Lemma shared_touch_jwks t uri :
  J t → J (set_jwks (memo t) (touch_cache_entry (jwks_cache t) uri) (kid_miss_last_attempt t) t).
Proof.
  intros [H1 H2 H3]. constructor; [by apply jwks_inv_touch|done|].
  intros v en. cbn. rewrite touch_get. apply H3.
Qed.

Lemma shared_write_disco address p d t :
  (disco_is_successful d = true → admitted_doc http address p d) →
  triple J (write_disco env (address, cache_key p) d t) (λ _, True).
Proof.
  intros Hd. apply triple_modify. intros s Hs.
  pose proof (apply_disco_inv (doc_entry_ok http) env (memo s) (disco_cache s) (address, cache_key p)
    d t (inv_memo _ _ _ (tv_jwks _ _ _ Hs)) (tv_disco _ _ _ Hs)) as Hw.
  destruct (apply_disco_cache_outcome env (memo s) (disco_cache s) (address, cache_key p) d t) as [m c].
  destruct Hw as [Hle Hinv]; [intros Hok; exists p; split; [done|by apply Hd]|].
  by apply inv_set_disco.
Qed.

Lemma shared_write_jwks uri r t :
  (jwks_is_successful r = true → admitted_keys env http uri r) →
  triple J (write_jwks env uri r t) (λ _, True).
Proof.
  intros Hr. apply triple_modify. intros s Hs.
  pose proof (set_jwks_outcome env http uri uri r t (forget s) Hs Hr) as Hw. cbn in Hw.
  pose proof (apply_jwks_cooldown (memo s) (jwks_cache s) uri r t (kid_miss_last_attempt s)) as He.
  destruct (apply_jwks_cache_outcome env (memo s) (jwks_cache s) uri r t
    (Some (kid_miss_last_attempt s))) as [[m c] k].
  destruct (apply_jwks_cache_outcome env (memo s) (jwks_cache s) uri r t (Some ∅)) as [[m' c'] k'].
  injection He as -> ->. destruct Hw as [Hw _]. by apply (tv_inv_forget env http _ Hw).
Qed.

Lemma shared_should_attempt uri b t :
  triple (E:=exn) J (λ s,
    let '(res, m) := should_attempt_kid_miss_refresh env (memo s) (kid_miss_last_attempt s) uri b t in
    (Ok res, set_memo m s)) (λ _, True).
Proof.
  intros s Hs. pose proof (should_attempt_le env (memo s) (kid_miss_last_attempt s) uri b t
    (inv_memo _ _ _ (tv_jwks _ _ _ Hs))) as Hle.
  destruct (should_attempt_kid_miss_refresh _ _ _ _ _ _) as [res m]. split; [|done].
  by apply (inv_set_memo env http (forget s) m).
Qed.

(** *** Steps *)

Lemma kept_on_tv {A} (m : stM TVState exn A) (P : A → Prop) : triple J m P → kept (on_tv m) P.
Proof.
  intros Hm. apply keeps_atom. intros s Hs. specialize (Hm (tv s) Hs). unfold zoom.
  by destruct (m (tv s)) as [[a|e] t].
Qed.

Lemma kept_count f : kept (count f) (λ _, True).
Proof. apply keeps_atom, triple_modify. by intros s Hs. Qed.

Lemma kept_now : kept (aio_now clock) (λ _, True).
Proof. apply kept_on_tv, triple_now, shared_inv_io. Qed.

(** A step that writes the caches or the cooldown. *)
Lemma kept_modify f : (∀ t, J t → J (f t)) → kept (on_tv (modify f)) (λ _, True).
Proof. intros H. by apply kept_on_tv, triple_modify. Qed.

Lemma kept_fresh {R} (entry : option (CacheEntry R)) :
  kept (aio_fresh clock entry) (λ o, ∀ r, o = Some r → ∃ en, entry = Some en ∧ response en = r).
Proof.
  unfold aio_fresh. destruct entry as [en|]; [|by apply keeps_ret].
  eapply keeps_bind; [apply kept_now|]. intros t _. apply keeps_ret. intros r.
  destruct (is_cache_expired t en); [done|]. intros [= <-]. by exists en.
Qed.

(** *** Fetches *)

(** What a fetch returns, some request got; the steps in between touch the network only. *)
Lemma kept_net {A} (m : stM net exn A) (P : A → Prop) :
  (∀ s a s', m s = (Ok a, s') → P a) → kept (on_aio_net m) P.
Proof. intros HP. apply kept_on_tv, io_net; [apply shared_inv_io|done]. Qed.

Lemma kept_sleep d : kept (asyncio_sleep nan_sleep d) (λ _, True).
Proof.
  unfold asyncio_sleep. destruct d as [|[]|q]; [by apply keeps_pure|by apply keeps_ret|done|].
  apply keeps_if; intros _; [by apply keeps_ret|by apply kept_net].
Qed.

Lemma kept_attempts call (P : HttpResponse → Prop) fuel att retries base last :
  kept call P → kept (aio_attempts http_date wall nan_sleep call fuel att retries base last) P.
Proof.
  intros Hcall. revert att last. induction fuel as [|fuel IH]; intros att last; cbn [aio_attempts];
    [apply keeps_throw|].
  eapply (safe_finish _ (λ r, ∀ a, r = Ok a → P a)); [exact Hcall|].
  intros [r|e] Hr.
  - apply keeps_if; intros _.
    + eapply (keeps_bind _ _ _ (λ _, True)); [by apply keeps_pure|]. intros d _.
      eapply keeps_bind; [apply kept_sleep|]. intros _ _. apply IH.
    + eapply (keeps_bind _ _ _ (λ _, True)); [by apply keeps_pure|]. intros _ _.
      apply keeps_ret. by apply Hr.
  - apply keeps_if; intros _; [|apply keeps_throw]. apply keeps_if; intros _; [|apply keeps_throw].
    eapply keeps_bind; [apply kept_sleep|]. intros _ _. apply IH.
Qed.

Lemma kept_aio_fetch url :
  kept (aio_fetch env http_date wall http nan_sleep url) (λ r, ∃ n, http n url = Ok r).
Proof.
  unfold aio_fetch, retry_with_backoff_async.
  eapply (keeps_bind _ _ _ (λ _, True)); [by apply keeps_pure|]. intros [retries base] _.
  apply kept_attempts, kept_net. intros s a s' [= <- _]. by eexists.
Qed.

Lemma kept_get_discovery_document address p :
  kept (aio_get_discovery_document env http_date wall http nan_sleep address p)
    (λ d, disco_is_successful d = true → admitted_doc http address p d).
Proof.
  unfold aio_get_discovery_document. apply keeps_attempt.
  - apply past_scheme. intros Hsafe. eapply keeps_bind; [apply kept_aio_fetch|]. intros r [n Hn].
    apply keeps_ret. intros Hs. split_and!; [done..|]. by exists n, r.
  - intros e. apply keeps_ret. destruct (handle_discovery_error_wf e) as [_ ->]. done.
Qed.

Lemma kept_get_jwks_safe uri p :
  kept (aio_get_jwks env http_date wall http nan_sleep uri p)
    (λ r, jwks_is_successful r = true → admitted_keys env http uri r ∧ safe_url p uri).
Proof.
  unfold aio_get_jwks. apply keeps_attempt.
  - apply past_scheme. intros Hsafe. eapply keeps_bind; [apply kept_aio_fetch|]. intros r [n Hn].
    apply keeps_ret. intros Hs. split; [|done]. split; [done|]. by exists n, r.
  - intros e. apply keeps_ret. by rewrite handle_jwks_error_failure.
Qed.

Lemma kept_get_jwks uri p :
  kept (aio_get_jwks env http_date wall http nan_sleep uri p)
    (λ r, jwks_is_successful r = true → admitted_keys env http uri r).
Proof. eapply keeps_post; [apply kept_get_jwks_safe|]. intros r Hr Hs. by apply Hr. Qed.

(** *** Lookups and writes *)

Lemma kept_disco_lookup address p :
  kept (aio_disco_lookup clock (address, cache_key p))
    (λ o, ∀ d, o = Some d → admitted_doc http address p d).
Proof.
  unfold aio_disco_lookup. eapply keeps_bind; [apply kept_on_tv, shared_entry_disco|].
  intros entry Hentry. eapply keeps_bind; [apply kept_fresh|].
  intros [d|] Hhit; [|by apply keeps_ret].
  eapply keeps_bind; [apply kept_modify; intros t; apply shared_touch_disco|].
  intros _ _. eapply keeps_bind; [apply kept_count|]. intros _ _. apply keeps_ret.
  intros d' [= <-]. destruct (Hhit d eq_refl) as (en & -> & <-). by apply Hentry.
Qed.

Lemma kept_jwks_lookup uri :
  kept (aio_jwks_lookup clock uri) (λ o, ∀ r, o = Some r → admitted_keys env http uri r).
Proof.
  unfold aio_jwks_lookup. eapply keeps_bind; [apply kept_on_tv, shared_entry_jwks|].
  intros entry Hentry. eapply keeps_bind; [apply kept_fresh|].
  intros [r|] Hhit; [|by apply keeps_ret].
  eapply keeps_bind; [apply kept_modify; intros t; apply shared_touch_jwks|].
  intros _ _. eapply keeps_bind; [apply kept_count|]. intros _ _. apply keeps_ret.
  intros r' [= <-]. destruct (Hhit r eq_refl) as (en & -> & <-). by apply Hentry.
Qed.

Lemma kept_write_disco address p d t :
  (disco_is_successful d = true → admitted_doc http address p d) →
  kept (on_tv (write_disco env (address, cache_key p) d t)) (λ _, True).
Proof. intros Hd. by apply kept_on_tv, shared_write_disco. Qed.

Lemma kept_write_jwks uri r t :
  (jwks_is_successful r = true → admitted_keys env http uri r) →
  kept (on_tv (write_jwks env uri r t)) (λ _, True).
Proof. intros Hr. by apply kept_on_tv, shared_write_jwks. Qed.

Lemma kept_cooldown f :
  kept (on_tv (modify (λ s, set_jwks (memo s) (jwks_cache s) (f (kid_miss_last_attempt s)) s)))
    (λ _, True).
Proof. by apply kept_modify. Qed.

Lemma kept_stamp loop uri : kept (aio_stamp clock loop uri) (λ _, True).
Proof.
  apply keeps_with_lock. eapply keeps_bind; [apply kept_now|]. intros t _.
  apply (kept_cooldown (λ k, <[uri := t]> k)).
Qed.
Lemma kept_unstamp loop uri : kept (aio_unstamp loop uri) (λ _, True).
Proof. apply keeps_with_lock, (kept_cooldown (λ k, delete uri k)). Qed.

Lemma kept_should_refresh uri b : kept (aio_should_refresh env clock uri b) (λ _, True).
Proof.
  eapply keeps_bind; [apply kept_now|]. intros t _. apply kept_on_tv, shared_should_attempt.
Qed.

* * *

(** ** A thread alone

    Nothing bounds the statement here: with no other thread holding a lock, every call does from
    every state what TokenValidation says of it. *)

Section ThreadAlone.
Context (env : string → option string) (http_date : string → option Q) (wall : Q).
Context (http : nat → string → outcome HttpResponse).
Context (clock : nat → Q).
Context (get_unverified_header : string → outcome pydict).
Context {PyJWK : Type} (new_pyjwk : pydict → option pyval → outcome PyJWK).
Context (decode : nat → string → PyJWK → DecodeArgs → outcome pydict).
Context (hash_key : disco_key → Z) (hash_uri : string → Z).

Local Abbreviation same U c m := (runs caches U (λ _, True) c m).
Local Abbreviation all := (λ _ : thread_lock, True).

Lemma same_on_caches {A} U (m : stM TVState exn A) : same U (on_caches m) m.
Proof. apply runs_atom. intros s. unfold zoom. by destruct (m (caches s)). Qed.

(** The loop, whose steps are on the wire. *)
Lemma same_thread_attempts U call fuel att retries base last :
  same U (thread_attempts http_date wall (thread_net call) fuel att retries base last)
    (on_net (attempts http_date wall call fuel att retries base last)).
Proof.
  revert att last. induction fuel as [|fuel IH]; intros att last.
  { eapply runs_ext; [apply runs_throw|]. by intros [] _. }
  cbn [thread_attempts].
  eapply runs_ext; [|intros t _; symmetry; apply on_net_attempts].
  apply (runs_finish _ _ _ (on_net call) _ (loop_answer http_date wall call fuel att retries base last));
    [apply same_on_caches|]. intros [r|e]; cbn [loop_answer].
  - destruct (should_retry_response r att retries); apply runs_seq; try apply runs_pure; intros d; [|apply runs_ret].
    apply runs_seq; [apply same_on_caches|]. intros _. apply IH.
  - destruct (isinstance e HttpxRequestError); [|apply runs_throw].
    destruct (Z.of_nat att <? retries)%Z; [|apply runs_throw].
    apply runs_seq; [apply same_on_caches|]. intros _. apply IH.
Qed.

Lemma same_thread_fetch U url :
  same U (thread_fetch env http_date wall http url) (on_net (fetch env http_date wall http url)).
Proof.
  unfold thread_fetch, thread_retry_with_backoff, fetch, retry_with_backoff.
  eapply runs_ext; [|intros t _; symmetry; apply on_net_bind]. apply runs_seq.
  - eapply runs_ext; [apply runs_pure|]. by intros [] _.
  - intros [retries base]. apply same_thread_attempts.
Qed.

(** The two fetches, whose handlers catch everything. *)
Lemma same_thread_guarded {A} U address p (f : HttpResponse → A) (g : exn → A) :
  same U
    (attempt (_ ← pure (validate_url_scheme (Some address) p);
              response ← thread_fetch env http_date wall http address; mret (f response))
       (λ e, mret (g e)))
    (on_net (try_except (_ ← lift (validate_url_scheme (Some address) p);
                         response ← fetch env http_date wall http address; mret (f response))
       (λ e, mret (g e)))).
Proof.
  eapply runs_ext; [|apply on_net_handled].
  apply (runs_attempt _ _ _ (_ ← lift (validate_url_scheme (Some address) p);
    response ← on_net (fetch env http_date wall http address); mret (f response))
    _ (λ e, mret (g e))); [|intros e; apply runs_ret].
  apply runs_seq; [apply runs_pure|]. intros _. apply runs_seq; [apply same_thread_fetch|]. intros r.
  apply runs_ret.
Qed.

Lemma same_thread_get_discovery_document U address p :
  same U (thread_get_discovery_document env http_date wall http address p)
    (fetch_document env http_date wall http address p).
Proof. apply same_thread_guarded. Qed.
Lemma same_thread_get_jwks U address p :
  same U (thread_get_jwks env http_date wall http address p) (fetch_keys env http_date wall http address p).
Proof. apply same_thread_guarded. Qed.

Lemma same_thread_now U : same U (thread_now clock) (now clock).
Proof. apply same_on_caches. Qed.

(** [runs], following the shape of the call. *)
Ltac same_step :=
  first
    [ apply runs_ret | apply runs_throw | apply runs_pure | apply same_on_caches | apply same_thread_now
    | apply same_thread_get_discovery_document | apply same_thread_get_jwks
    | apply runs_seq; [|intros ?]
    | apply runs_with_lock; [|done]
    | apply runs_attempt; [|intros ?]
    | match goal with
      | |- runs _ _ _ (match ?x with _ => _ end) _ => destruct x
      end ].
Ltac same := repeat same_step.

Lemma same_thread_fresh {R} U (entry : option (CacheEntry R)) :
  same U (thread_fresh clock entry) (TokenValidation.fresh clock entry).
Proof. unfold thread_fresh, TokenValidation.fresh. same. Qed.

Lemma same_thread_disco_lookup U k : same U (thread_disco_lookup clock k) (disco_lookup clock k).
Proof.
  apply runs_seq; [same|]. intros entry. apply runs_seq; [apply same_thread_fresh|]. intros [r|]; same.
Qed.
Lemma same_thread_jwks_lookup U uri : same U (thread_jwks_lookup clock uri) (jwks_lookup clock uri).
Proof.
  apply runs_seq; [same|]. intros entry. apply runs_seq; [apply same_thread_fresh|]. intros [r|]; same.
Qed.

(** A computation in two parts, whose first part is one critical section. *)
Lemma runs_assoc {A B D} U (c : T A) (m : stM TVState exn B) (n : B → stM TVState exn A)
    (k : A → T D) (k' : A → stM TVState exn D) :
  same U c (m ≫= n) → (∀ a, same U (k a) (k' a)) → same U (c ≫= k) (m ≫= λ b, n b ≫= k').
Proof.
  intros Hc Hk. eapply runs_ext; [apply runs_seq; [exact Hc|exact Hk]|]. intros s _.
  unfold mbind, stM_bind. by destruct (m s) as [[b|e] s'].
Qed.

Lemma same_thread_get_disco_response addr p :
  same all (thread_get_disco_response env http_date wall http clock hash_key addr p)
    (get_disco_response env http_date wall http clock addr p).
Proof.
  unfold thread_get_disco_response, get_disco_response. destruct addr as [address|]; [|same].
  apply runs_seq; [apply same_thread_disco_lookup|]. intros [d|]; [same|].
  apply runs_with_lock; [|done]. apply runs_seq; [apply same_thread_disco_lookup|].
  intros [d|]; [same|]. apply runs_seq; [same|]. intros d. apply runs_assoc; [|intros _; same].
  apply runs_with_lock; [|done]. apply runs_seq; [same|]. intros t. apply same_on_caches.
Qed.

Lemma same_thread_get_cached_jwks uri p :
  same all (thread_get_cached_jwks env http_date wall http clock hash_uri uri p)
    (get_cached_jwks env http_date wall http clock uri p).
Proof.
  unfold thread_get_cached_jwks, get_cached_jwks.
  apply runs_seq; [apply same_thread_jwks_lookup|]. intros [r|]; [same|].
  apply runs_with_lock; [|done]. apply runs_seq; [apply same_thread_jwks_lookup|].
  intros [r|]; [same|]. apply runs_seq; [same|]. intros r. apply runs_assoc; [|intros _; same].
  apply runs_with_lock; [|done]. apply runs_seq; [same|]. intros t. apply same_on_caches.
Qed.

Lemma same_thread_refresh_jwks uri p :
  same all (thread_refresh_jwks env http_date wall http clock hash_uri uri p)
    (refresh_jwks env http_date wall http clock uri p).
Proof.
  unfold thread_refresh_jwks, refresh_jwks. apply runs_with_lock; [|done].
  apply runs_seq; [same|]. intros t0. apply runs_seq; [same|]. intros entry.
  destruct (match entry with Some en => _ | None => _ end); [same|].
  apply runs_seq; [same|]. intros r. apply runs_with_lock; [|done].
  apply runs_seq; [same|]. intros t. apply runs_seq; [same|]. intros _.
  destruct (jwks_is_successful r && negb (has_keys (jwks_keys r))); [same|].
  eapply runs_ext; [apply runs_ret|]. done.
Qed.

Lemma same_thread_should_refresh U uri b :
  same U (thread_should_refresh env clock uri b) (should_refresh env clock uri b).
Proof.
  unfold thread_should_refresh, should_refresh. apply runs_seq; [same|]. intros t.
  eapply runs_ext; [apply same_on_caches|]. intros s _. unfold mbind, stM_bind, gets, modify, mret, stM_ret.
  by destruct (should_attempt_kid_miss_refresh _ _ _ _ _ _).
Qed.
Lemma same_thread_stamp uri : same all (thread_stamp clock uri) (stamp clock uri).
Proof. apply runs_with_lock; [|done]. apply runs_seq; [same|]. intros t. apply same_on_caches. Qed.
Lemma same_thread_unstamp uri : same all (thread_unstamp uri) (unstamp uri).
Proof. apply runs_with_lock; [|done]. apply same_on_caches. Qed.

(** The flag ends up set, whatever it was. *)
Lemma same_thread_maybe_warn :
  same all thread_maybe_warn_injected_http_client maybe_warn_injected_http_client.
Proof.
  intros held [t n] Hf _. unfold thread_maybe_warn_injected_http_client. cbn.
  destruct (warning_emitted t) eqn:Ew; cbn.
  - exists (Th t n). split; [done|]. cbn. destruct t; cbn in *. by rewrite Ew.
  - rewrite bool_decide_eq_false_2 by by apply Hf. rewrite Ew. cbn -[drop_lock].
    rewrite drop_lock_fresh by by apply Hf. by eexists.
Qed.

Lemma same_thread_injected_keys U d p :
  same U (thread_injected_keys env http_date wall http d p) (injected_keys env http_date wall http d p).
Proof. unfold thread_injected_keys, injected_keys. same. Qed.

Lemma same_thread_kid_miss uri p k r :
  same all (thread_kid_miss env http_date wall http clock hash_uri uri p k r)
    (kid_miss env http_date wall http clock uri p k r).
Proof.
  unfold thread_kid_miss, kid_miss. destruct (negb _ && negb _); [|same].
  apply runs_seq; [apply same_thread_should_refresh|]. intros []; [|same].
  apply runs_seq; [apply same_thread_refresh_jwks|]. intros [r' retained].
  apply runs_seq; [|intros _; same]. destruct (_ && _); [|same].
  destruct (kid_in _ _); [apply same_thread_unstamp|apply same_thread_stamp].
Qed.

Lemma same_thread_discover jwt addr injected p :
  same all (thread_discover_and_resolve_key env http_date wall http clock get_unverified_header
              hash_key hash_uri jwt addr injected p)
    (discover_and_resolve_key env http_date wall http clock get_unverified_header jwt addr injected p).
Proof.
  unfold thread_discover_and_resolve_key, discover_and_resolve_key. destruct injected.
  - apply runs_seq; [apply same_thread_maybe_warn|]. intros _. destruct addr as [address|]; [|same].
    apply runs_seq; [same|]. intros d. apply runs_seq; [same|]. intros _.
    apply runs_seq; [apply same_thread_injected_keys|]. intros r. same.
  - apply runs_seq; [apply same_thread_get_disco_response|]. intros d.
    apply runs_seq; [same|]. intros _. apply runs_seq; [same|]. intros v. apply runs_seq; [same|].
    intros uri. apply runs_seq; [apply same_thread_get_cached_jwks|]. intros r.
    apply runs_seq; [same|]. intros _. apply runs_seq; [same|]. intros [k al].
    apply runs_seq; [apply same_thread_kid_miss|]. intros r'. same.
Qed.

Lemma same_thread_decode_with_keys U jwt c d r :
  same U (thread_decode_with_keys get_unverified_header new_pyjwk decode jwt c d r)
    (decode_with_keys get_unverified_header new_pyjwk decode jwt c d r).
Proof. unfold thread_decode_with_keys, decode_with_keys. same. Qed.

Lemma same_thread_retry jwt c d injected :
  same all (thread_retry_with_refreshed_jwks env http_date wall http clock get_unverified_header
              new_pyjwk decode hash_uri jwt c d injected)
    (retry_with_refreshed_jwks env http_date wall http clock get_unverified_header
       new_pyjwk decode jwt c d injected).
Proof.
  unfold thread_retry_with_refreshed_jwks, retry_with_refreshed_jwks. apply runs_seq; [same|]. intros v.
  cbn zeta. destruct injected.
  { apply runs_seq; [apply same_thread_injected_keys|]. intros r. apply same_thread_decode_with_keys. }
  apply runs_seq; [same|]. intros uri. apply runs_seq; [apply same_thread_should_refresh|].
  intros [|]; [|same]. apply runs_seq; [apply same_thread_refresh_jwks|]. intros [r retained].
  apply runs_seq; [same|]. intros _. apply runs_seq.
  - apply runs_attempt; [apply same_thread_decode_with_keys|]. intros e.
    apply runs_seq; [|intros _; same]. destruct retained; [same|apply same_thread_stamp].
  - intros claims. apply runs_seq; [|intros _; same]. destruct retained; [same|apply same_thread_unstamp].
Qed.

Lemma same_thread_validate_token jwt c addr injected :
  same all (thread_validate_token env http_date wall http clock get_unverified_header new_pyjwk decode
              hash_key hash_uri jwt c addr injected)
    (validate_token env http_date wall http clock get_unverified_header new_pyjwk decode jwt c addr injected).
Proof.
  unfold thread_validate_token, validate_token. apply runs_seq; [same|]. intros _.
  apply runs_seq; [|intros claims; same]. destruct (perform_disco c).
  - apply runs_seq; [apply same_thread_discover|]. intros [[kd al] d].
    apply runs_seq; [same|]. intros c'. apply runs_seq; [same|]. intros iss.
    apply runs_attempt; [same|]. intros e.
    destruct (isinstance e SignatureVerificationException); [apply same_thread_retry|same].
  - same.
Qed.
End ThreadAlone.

Goal of the exercise. Reproduce only the lines above spanning from the line containing "same all (thread_kid_miss" through the line containing "cbn zeta. destruct injected.", word for word.

Answer area.
  same all (thread_kid_miss env http_date wall http clock hash_uri uri p k r)
    (kid_miss env http_date wall http clock uri p k r).
Proof.
  unfold thread_kid_miss, kid_miss. destruct (negb _ && negb _); [|same].
  apply runs_seq; [apply same_thread_should_refresh|]. intros []; [|same].
  apply runs_seq; [apply same_thread_refresh_jwks|]. intros [r' retained].
  apply runs_seq; [|intros _; same]. destruct (_ && _); [|same].
  destruct (kid_in _ _); [apply same_thread_unstamp|apply same_thread_stamp].
Qed.

Lemma same_thread_discover jwt addr injected p :
  same all (thread_discover_and_resolve_key env http_date wall http clock get_unverified_header
              hash_key hash_uri jwt addr injected p)
    (discover_and_resolve_key env http_date wall http clock get_unverified_header jwt addr injected p).
Proof.
  unfold thread_discover_and_resolve_key, discover_and_resolve_key. destruct injected.
  - apply runs_seq; [apply same_thread_maybe_warn|]. intros _. destruct addr as [address|]; [|same].
    apply runs_seq; [same|]. intros d. apply runs_seq; [same|]. intros _.
    apply runs_seq; [apply same_thread_injected_keys|]. intros r. same.
  - apply runs_seq; [apply same_thread_get_disco_response|]. intros d.
    apply runs_seq; [same|]. intros _. apply runs_seq; [same|]. intros v. apply runs_seq; [same|].
    intros uri. apply runs_seq; [apply same_thread_get_cached_jwks|]. intros r.
    apply runs_seq; [same|]. intros _. apply runs_seq; [same|]. intros [k al].
    apply runs_seq; [apply same_thread_kid_miss|]. intros r'. same.
Qed.

Lemma same_thread_decode_with_keys U jwt c d r :
  same U (thread_decode_with_keys get_unverified_header new_pyjwk decode jwt c d r)
    (decode_with_keys get_unverified_header new_pyjwk decode jwt c d r).
Proof. unfold thread_decode_with_keys, decode_with_keys. same. Qed.

Lemma same_thread_retry jwt c d injected :
  same all (thread_retry_with_refreshed_jwks env http_date wall http clock get_unverified_header
              new_pyjwk decode hash_uri jwt c d injected)
    (retry_with_refreshed_jwks env http_date wall http clock get_unverified_header
       new_pyjwk decode jwt c d injected).
Proof.
  unfold thread_retry_with_refreshed_jwks, retry_with_refreshed_jwks. apply runs_seq; [same|]. intros v.
  cbn zeta. destruct injected.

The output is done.